(EXERCISE INPUTS):

━━━━━━

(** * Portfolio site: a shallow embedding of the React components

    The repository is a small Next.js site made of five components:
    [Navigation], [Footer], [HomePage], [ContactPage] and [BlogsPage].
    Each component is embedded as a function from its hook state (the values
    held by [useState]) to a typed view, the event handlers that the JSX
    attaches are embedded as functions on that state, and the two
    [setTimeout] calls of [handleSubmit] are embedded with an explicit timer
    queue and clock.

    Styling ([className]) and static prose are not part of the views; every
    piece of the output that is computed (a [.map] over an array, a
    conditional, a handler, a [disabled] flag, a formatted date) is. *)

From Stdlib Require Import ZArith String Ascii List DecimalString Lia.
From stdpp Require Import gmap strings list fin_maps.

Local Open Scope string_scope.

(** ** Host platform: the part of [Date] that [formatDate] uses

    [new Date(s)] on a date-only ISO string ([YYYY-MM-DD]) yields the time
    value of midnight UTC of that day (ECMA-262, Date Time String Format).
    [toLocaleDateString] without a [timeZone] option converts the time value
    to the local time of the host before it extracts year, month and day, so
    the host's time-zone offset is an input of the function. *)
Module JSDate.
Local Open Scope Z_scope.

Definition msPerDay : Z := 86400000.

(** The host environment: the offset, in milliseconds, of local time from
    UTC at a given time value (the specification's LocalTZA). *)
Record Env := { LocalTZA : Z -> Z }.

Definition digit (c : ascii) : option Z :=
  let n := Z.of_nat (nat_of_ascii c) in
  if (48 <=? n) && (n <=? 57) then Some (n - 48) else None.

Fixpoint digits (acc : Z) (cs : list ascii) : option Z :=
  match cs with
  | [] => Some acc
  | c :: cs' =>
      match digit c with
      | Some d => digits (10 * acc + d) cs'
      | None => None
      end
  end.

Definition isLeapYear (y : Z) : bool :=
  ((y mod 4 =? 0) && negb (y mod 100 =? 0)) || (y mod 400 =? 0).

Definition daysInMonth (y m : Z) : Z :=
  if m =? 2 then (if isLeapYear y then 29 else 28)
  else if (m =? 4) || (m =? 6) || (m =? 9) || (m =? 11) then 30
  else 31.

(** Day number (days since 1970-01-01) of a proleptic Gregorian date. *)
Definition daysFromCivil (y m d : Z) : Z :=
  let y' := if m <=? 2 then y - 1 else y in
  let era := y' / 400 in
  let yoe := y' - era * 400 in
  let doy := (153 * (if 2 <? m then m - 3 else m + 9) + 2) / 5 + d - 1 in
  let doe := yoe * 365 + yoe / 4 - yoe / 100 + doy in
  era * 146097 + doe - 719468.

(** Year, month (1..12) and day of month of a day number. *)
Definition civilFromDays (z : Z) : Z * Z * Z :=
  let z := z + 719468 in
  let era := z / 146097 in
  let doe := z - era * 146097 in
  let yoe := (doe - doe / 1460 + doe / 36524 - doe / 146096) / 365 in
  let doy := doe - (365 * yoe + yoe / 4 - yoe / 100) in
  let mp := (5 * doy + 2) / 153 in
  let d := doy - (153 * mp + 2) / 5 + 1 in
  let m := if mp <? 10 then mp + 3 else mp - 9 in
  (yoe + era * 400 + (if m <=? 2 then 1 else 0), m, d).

━━━━━━

(EXERCISE REQUIREMENTS): Each line in the records above must be returned exactly as it stands.

(RESULT):
(** * Portfolio site: a shallow embedding of the React components

    The repository is a small Next.js site made of five components:
    [Navigation], [Footer], [HomePage], [ContactPage] and [BlogsPage].
    Each component is embedded as a function from its hook state (the values
    held by [useState]) to a typed view, the event handlers that the JSX
    attaches are embedded as functions on that state, and the two
    [setTimeout] calls of [handleSubmit] are embedded with an explicit timer
    queue and clock.

    Styling ([className]) and static prose are not part of the views; every
    piece of the output that is computed (a [.map] over an array, a
    conditional, a handler, a [disabled] flag, a formatted date) is. *)

From Stdlib Require Import ZArith String Ascii List DecimalString Lia.
From stdpp Require Import gmap strings list fin_maps.

Local Open Scope string_scope.

(** ** Host platform: the part of [Date] that [formatDate] uses

    [new Date(s)] on a date-only ISO string ([YYYY-MM-DD]) yields the time
    value of midnight UTC of that day (ECMA-262, Date Time String Format).
    [toLocaleDateString] without a [timeZone] option converts the time value
    to the local time of the host before it extracts year, month and day, so
    the host's time-zone offset is an input of the function. *)
Module JSDate.
Local Open Scope Z_scope.

Definition msPerDay : Z := 86400000.

(** The host environment: the offset, in milliseconds, of local time from
    UTC at a given time value (the specification's LocalTZA). *)
Record Env := { LocalTZA : Z -> Z }.

Definition digit (c : ascii) : option Z :=
  let n := Z.of_nat (nat_of_ascii c) in
  if (48 <=? n) && (n <=? 57) then Some (n - 48) else None.

Fixpoint digits (acc : Z) (cs : list ascii) : option Z :=
  match cs with
  | [] => Some acc
  | c :: cs' =>
      match digit c with
      | Some d => digits (10 * acc + d) cs'
      | None => None
      end
  end.

Definition isLeapYear (y : Z) : bool :=
  ((y mod 4 =? 0) && negb (y mod 100 =? 0)) || (y mod 400 =? 0).

Definition daysInMonth (y m : Z) : Z :=
  if m =? 2 then (if isLeapYear y then 29 else 28)
  else if (m =? 4) || (m =? 6) || (m =? 9) || (m =? 11) then 30
  else 31.

(** Day number (days since 1970-01-01) of a proleptic Gregorian date. *)
Definition daysFromCivil (y m d : Z) : Z :=
  let y' := if m <=? 2 then y - 1 else y in
  let era := y' / 400 in
  let yoe := y' - era * 400 in
  let doy := (153 * (if 2 <? m then m - 3 else m + 9) + 2) / 5 + d - 1 in
  let doe := yoe * 365 + yoe / 4 - yoe / 100 + doy in
  era * 146097 + doe - 719468.

(** Year, month (1..12) and day of month of a day number. *)
Definition civilFromDays (z : Z) : Z * Z * Z :=
  let z := z + 719468 in
  let era := z / 146097 in
  let doe := z - era * 146097 in
  let yoe := (doe - doe / 1460 + doe / 36524 - doe / 146096) / 365 in
  let doy := doe - (365 * yoe + yoe / 4 - yoe / 100) in
  let mp := (5 * doy + 2) / 153 in
  let d := doy - (153 * mp + 2) / 5 + 1 in
  let m := if mp <? 10 then mp + 3 else mp - 9 in
  (yoe + era * 400 + (if m <=? 2 then 1 else 0), m, d).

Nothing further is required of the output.